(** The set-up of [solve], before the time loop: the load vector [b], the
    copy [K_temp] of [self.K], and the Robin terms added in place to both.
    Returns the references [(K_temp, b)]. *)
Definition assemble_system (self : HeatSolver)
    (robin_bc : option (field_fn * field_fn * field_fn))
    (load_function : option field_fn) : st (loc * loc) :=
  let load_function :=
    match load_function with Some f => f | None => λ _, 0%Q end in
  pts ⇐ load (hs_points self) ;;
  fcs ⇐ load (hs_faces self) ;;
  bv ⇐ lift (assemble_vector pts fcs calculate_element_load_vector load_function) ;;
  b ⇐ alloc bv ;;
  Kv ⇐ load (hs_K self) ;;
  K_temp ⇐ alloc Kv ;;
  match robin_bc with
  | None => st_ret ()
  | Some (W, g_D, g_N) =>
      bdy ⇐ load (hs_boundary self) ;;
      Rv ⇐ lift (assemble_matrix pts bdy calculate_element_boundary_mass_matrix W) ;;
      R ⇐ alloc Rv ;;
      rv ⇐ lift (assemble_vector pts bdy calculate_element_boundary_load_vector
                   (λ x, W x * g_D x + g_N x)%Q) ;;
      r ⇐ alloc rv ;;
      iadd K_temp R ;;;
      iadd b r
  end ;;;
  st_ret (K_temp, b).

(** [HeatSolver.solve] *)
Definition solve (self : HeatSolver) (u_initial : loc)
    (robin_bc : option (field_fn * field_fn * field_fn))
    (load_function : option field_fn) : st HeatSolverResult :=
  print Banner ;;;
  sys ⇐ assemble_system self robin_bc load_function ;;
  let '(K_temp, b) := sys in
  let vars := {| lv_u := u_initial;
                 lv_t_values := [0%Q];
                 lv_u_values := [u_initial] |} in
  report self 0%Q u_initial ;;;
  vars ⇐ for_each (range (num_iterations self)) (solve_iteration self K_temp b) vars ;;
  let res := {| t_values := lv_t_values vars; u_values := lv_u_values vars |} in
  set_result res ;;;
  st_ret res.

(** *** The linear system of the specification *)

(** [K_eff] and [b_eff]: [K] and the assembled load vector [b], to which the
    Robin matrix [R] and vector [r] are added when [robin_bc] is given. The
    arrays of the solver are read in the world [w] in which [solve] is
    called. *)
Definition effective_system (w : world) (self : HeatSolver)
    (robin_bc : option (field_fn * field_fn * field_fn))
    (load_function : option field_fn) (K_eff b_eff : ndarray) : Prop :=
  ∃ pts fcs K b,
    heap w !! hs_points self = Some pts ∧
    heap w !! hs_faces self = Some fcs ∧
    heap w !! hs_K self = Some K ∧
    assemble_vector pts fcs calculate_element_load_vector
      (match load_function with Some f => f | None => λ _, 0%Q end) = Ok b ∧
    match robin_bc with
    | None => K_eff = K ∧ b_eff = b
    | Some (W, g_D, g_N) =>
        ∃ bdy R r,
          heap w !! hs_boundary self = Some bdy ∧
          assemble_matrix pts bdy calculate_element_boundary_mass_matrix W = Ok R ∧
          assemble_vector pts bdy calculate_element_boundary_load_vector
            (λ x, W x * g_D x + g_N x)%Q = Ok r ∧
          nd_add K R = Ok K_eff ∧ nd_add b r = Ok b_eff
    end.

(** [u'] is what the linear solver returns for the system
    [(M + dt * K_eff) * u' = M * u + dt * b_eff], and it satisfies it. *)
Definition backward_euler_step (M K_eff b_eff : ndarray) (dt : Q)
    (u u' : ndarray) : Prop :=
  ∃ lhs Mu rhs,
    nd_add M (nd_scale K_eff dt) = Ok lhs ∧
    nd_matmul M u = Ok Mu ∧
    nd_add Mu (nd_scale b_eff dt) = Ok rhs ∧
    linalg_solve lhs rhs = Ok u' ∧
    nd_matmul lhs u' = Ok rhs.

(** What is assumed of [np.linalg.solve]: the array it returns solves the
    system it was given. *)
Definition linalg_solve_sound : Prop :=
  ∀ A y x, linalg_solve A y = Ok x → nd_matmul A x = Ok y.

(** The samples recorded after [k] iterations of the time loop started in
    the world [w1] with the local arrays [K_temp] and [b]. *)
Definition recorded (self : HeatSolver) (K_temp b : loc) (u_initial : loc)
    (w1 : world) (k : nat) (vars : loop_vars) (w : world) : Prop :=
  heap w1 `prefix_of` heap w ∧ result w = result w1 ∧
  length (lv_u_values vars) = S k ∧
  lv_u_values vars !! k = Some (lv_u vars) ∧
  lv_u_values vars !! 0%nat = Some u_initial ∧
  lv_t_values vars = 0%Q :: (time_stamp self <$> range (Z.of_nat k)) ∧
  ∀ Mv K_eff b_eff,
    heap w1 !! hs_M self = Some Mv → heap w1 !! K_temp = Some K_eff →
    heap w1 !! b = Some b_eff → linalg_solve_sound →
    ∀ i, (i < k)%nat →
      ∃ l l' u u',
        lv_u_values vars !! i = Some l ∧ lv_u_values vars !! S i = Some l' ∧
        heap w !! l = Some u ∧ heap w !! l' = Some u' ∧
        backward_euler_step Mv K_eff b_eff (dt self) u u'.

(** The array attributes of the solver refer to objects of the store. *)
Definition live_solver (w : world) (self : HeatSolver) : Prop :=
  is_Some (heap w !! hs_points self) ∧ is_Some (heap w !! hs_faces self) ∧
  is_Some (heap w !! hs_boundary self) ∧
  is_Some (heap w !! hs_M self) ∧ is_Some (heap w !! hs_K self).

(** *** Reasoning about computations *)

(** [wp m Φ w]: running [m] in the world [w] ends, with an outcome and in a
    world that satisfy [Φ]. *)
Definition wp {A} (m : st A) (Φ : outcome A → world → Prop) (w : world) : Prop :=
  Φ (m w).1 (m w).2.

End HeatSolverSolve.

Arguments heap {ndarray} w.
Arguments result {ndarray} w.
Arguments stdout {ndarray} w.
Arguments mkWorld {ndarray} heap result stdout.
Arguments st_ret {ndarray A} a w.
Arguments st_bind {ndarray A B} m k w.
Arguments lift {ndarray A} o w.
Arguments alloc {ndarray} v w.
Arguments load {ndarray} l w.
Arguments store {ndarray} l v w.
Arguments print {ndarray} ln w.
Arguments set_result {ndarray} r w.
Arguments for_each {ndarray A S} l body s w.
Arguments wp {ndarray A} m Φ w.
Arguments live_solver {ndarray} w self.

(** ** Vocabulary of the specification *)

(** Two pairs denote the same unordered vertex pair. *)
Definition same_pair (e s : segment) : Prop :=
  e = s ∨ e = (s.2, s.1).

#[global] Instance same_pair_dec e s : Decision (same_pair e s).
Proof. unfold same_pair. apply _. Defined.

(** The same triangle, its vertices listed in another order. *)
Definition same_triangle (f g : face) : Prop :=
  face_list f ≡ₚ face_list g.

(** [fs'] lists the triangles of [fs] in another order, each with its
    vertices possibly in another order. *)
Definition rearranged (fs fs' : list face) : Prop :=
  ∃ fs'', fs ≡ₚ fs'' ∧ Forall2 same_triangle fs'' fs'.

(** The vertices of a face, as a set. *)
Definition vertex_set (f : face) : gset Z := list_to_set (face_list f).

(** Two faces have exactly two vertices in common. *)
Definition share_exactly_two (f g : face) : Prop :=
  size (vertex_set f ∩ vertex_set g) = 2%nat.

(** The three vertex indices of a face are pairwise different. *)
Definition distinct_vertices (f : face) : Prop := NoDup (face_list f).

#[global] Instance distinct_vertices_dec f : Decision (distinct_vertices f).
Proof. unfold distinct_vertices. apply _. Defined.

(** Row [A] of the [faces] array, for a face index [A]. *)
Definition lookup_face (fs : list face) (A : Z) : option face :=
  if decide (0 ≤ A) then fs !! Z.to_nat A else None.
_ _ _
__REQUIRED ACTION__. Copy the data exactly as it was presented.

__EXPECTED OUTPUT__.
(** The set-up of [solve], before the time loop: the load vector [b], the
    copy [K_temp] of [self.K], and the Robin terms added in place to both.
    Returns the references [(K_temp, b)]. *)
Definition assemble_system (self : HeatSolver)
    (robin_bc : option (field_fn * field_fn * field_fn))
    (load_function : option field_fn) : st (loc * loc) :=
  let load_function :=
    match load_function with Some f => f | None => λ _, 0%Q end in
  pts ⇐ load (hs_points self) ;;
  fcs ⇐ load (hs_faces self) ;;
  bv ⇐ lift (assemble_vector pts fcs calculate_element_load_vector load_function) ;;
  b ⇐ alloc bv ;;
  Kv ⇐ load (hs_K self) ;;
  K_temp ⇐ alloc Kv ;;
  match robin_bc with
  | None => st_ret ()
  | Some (W, g_D, g_N) =>
      bdy ⇐ load (hs_boundary self) ;;
      Rv ⇐ lift (assemble_matrix pts bdy calculate_element_boundary_mass_matrix W) ;;
      R ⇐ alloc Rv ;;
      rv ⇐ lift (assemble_vector pts bdy calculate_element_boundary_load_vector
                   (λ x, W x * g_D x + g_N x)%Q) ;;
      r ⇐ alloc rv ;;
      iadd K_temp R ;;;
      iadd b r
  end ;;;
  st_ret (K_temp, b).

(** [HeatSolver.solve] *)
Definition solve (self : HeatSolver) (u_initial : loc)
    (robin_bc : option (field_fn * field_fn * field_fn))
    (load_function : option field_fn) : st HeatSolverResult :=
  print Banner ;;;
  sys ⇐ assemble_system self robin_bc load_function ;;
  let '(K_temp, b) := sys in
  let vars := {| lv_u := u_initial;
                 lv_t_values := [0%Q];
                 lv_u_values := [u_initial] |} in
  report self 0%Q u_initial ;;;
  vars ⇐ for_each (range (num_iterations self)) (solve_iteration self K_temp b) vars ;;
  let res := {| t_values := lv_t_values vars; u_values := lv_u_values vars |} in
  set_result res ;;;
  st_ret res.

(** *** The linear system of the specification *)

(** [K_eff] and [b_eff]: [K] and the assembled load vector [b], to which the
    Robin matrix [R] and vector [r] are added when [robin_bc] is given. The
    arrays of the solver are read in the world [w] in which [solve] is
    called. *)
Definition effective_system (w : world) (self : HeatSolver)
    (robin_bc : option (field_fn * field_fn * field_fn))
    (load_function : option field_fn) (K_eff b_eff : ndarray) : Prop :=
  ∃ pts fcs K b,
    heap w !! hs_points self = Some pts ∧
    heap w !! hs_faces self = Some fcs ∧
    heap w !! hs_K self = Some K ∧
    assemble_vector pts fcs calculate_element_load_vector
      (match load_function with Some f => f | None => λ _, 0%Q end) = Ok b ∧
    match robin_bc with
    | None => K_eff = K ∧ b_eff = b
    | Some (W, g_D, g_N) =>
        ∃ bdy R r,
          heap w !! hs_boundary self = Some bdy ∧
          assemble_matrix pts bdy calculate_element_boundary_mass_matrix W = Ok R ∧
          assemble_vector pts bdy calculate_element_boundary_load_vector
            (λ x, W x * g_D x + g_N x)%Q = Ok r ∧
          nd_add K R = Ok K_eff ∧ nd_add b r = Ok b_eff
    end.

(** [u'] is what the linear solver returns for the system
    [(M + dt * K_eff) * u' = M * u + dt * b_eff], and it satisfies it. *)
Definition backward_euler_step (M K_eff b_eff : ndarray) (dt : Q)
    (u u' : ndarray) : Prop :=
  ∃ lhs Mu rhs,
    nd_add M (nd_scale K_eff dt) = Ok lhs ∧
    nd_matmul M u = Ok Mu ∧
    nd_add Mu (nd_scale b_eff dt) = Ok rhs ∧
    linalg_solve lhs rhs = Ok u' ∧
    nd_matmul lhs u' = Ok rhs.

(** What is assumed of [np.linalg.solve]: the array it returns solves the
    system it was given. *)
Definition linalg_solve_sound : Prop :=
  ∀ A y x, linalg_solve A y = Ok x → nd_matmul A x = Ok y.

(** The samples recorded after [k] iterations of the time loop started in
    the world [w1] with the local arrays [K_temp] and [b]. *)
Definition recorded (self : HeatSolver) (K_temp b : loc) (u_initial : loc)
    (w1 : world) (k : nat) (vars : loop_vars) (w : world) : Prop :=
  heap w1 `prefix_of` heap w ∧ result w = result w1 ∧
  length (lv_u_values vars) = S k ∧
  lv_u_values vars !! k = Some (lv_u vars) ∧
  lv_u_values vars !! 0%nat = Some u_initial ∧
  lv_t_values vars = 0%Q :: (time_stamp self <$> range (Z.of_nat k)) ∧
  ∀ Mv K_eff b_eff,
    heap w1 !! hs_M self = Some Mv → heap w1 !! K_temp = Some K_eff →
    heap w1 !! b = Some b_eff → linalg_solve_sound →
    ∀ i, (i < k)%nat →
      ∃ l l' u u',
        lv_u_values vars !! i = Some l ∧ lv_u_values vars !! S i = Some l' ∧
        heap w !! l = Some u ∧ heap w !! l' = Some u' ∧
        backward_euler_step Mv K_eff b_eff (dt self) u u'.

(** The array attributes of the solver refer to objects of the store. *)
Definition live_solver (w : world) (self : HeatSolver) : Prop :=
  is_Some (heap w !! hs_points self) ∧ is_Some (heap w !! hs_faces self) ∧
  is_Some (heap w !! hs_boundary self) ∧
  is_Some (heap w !! hs_M self) ∧ is_Some (heap w !! hs_K self).

(** *** Reasoning about computations *)

(** [wp m Φ w]: running [m] in the world [w] ends, with an outcome and in a
    world that satisfy [Φ]. *)
Definition wp {A} (m : st A) (Φ : outcome A → world → Prop) (w : world) : Prop :=
  Φ (m w).1 (m w).2.

End HeatSolverSolve.

Arguments heap {ndarray} w.
Arguments result {ndarray} w.
Arguments stdout {ndarray} w.
Arguments mkWorld {ndarray} heap result stdout.
Arguments st_ret {ndarray A} a w.
Arguments st_bind {ndarray A B} m k w.
Arguments lift {ndarray A} o w.
Arguments alloc {ndarray} v w.
Arguments load {ndarray} l w.
Arguments store {ndarray} l v w.
Arguments print {ndarray} ln w.
Arguments set_result {ndarray} r w.
Arguments for_each {ndarray A S} l body s w.
Arguments wp {ndarray A} m Φ w.
Arguments live_solver {ndarray} w self.

(** ** Vocabulary of the specification *)

(** Two pairs denote the same unordered vertex pair. *)
Definition same_pair (e s : segment) : Prop :=
  e = s ∨ e = (s.2, s.1).

#[global] Instance same_pair_dec e s : Decision (same_pair e s).
Proof. unfold same_pair. apply _. Defined.

(** The same triangle, its vertices listed in another order. *)
Definition same_triangle (f g : face) : Prop :=
  face_list f ≡ₚ face_list g.

(** [fs'] lists the triangles of [fs] in another order, each with its
    vertices possibly in another order. *)
Definition rearranged (fs fs' : list face) : Prop :=
  ∃ fs'', fs ≡ₚ fs'' ∧ Forall2 same_triangle fs'' fs'.

(** The vertices of a face, as a set. *)
Definition vertex_set (f : face) : gset Z := list_to_set (face_list f).

(** Two faces have exactly two vertices in common. *)
Definition share_exactly_two (f g : face) : Prop :=
  size (vertex_set f ∩ vertex_set g) = 2%nat.

(** The three vertex indices of a face are pairwise different. *)
Definition distinct_vertices (f : face) : Prop := NoDup (face_list f).

#[global] Instance distinct_vertices_dec f : Decision (distinct_vertices f).
Proof. unfold distinct_vertices. apply _. Defined.

(** Row [A] of the [faces] array, for a face index [A]. *)
Definition lookup_face (fs : list face) (A : Z) : option face :=
  if decide (0 ≤ A) then fs !! Z.to_nat A else None.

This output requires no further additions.